* Task goal:
Find the number of lines containing the string "Prop" in the data. Answer with the number by itself.

Stored data entries:
━━━━━━━━━━━━━━━━━━━━
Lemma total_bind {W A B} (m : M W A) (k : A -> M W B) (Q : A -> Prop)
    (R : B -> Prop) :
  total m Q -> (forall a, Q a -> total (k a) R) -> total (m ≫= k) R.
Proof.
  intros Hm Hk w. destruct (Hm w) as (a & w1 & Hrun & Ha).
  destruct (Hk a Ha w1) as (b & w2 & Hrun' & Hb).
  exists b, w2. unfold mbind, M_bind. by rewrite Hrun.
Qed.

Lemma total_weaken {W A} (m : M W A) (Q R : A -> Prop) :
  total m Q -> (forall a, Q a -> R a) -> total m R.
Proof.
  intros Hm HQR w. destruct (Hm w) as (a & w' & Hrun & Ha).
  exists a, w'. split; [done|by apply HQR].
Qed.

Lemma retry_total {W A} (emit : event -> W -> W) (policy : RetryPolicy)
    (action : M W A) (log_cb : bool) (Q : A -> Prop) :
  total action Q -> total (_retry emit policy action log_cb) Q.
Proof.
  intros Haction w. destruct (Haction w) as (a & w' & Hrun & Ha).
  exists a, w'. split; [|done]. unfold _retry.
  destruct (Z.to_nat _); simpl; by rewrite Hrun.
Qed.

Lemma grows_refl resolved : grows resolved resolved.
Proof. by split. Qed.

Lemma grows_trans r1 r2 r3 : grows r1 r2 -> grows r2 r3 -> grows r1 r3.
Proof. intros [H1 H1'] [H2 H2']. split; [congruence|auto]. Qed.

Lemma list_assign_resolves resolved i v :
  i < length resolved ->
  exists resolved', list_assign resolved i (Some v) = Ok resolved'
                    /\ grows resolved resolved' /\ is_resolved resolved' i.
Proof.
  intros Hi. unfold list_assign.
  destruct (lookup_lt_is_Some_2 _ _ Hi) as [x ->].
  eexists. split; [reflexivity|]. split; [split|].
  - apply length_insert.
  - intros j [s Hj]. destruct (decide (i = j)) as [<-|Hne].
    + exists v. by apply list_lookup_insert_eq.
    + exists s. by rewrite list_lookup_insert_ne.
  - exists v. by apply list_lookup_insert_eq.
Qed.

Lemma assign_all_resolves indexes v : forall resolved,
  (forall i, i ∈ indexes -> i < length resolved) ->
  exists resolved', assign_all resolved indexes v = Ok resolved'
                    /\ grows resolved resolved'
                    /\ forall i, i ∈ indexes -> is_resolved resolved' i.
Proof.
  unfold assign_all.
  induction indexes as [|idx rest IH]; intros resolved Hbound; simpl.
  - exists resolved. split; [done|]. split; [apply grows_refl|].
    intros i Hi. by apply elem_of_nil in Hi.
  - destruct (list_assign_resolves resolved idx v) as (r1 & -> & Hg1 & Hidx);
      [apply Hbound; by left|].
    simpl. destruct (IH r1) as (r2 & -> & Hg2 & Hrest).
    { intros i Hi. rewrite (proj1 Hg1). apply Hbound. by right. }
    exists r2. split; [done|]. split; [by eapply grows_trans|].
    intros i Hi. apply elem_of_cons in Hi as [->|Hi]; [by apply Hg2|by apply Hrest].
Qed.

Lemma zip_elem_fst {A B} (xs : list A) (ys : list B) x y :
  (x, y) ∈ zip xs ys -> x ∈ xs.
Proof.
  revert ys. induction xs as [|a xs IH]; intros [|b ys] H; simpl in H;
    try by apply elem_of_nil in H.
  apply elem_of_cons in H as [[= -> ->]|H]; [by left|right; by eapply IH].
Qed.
━━━━━━━━━━━━━━━━━━━━
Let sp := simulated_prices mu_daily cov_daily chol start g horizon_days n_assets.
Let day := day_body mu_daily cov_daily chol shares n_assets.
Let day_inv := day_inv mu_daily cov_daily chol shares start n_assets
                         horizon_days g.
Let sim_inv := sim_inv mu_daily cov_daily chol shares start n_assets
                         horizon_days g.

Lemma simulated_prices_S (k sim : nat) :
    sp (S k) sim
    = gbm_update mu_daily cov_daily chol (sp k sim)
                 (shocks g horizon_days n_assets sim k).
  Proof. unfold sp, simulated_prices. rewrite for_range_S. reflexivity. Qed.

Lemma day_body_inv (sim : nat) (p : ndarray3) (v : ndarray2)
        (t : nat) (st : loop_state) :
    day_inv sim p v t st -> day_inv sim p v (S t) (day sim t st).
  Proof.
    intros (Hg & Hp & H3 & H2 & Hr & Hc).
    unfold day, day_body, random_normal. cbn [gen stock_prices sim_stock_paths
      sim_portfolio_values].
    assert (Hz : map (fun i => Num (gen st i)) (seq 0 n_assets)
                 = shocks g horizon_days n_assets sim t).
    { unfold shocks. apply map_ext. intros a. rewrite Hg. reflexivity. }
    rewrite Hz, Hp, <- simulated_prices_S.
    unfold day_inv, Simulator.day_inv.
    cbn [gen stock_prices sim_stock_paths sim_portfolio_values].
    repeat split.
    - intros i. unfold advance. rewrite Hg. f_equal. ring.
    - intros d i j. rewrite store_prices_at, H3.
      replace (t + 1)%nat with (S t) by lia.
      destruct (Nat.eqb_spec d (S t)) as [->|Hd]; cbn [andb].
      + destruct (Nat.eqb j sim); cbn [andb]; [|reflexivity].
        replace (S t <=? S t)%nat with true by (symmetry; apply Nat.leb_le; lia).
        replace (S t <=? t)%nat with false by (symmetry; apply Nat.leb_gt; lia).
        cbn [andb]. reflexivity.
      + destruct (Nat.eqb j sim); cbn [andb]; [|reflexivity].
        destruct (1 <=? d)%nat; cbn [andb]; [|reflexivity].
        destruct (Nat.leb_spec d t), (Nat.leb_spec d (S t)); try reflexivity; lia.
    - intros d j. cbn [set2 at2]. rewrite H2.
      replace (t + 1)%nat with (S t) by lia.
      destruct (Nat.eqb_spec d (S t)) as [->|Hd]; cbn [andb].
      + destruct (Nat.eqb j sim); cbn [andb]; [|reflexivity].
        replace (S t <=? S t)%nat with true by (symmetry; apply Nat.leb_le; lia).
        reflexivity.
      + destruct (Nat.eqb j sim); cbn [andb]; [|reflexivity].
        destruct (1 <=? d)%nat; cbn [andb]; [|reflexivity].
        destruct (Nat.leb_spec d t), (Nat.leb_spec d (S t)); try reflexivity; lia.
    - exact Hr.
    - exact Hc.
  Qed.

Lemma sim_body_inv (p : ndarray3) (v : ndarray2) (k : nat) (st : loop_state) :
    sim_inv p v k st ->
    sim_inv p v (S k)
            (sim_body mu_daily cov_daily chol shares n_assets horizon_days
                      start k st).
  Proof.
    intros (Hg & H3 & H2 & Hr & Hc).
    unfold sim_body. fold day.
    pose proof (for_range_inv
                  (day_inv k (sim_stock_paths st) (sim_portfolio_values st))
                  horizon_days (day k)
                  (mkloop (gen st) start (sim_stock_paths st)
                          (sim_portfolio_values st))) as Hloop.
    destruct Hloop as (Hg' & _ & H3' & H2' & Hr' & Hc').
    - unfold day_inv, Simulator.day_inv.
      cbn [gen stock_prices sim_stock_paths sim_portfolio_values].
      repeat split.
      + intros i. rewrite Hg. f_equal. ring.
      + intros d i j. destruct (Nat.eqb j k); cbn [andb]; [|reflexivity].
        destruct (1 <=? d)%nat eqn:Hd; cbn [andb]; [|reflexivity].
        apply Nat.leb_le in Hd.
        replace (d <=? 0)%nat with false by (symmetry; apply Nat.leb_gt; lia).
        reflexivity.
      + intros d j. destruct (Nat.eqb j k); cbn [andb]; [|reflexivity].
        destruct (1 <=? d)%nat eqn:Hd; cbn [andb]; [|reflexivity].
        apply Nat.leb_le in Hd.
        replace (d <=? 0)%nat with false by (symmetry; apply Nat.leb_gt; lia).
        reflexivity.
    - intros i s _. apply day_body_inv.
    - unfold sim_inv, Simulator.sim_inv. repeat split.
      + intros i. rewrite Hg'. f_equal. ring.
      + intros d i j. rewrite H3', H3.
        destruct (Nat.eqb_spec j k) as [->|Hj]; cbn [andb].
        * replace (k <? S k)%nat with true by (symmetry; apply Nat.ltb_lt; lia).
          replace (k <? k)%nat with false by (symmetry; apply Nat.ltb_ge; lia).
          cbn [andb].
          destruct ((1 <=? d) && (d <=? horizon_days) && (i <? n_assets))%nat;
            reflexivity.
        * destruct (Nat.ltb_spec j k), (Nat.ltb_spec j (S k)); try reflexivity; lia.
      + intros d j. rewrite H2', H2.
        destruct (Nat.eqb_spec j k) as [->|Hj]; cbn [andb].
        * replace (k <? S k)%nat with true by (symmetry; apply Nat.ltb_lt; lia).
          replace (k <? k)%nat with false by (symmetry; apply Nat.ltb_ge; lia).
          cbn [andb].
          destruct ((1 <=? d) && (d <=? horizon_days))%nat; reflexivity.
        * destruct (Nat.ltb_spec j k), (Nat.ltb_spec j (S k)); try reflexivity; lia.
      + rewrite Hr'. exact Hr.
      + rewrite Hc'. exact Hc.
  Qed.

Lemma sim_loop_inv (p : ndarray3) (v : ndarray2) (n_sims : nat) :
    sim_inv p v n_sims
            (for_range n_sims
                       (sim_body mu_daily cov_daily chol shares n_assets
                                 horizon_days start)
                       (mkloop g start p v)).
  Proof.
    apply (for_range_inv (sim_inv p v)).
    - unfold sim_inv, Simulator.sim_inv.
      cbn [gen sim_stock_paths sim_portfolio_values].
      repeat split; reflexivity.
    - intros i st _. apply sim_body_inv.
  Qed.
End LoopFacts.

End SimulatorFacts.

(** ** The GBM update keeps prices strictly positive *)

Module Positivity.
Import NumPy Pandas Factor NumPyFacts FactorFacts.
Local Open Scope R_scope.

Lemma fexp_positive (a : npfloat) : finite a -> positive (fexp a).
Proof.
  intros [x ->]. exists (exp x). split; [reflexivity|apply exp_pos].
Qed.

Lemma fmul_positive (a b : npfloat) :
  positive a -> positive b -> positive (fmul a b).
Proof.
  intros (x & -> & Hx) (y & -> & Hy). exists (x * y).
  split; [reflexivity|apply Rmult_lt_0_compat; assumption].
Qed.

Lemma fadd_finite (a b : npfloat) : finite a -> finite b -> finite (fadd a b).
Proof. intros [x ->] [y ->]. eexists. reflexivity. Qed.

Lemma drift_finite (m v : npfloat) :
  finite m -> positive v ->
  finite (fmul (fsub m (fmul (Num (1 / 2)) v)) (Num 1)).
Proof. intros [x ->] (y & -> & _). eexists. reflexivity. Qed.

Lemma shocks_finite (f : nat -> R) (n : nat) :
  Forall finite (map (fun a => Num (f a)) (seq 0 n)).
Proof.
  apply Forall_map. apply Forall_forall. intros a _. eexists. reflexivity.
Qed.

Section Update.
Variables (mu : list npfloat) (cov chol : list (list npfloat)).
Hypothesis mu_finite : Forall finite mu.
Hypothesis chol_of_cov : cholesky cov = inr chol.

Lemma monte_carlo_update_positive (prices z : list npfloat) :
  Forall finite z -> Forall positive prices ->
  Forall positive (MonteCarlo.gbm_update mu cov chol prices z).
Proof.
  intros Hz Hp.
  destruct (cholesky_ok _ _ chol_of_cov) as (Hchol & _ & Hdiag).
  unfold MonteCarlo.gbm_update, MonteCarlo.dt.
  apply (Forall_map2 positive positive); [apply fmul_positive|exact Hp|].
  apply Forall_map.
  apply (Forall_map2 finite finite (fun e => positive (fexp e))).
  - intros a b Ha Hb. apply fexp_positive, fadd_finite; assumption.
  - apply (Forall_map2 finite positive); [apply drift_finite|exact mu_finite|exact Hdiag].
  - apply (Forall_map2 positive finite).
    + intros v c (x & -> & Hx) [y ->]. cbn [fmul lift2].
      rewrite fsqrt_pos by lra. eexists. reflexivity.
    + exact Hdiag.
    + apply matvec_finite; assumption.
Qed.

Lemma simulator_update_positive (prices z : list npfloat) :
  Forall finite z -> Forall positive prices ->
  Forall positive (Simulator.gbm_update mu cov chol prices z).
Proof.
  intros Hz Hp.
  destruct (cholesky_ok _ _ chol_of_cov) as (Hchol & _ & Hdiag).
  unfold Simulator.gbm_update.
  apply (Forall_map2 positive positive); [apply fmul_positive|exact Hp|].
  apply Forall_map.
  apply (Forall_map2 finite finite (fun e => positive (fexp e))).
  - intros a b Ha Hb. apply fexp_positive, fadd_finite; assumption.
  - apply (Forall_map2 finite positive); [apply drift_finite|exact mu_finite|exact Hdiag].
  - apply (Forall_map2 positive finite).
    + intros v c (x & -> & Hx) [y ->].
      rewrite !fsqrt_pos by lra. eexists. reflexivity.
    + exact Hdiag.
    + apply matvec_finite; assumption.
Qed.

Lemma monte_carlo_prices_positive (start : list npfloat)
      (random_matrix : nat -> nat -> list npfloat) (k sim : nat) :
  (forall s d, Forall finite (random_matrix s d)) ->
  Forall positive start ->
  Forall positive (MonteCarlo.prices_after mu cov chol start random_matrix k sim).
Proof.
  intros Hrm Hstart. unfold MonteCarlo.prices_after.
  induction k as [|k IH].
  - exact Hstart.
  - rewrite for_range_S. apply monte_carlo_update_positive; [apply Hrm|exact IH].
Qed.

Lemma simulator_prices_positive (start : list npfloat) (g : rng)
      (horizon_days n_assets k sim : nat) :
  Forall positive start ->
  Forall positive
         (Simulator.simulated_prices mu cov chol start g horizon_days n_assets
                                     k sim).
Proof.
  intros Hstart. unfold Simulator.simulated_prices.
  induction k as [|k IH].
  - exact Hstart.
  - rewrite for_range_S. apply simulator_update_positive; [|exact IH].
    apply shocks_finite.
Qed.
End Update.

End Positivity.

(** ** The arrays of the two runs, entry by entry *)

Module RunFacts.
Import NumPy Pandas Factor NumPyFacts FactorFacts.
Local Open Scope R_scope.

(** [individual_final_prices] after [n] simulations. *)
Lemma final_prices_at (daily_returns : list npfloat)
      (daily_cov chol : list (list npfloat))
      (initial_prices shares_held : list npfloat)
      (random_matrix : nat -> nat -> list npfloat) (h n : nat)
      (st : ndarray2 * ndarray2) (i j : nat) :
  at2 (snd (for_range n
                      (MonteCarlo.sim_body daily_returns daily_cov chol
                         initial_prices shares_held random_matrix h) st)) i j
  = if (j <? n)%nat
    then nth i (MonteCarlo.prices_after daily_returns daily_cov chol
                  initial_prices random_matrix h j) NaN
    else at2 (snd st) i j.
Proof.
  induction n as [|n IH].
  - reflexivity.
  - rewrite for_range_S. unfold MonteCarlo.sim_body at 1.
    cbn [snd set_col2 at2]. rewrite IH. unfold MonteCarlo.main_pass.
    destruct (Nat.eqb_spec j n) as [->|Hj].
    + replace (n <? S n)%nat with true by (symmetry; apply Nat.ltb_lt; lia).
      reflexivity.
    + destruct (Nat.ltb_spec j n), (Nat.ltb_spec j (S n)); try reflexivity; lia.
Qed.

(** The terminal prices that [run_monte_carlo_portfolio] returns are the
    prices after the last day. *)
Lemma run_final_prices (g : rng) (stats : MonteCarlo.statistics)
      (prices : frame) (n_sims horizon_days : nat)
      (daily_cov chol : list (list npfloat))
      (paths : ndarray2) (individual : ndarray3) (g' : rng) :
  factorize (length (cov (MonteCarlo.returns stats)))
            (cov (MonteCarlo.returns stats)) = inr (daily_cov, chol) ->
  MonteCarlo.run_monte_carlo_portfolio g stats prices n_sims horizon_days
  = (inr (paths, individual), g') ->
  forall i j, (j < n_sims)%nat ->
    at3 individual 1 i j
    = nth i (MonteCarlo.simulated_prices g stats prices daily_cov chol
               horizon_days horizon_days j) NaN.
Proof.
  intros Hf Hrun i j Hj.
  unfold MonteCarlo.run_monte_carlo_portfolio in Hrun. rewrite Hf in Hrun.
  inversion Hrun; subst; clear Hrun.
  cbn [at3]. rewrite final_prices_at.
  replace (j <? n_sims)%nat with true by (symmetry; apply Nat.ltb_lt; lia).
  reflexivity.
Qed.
━━━━━━━━━━━━━━━━━━━━
* Solution:
4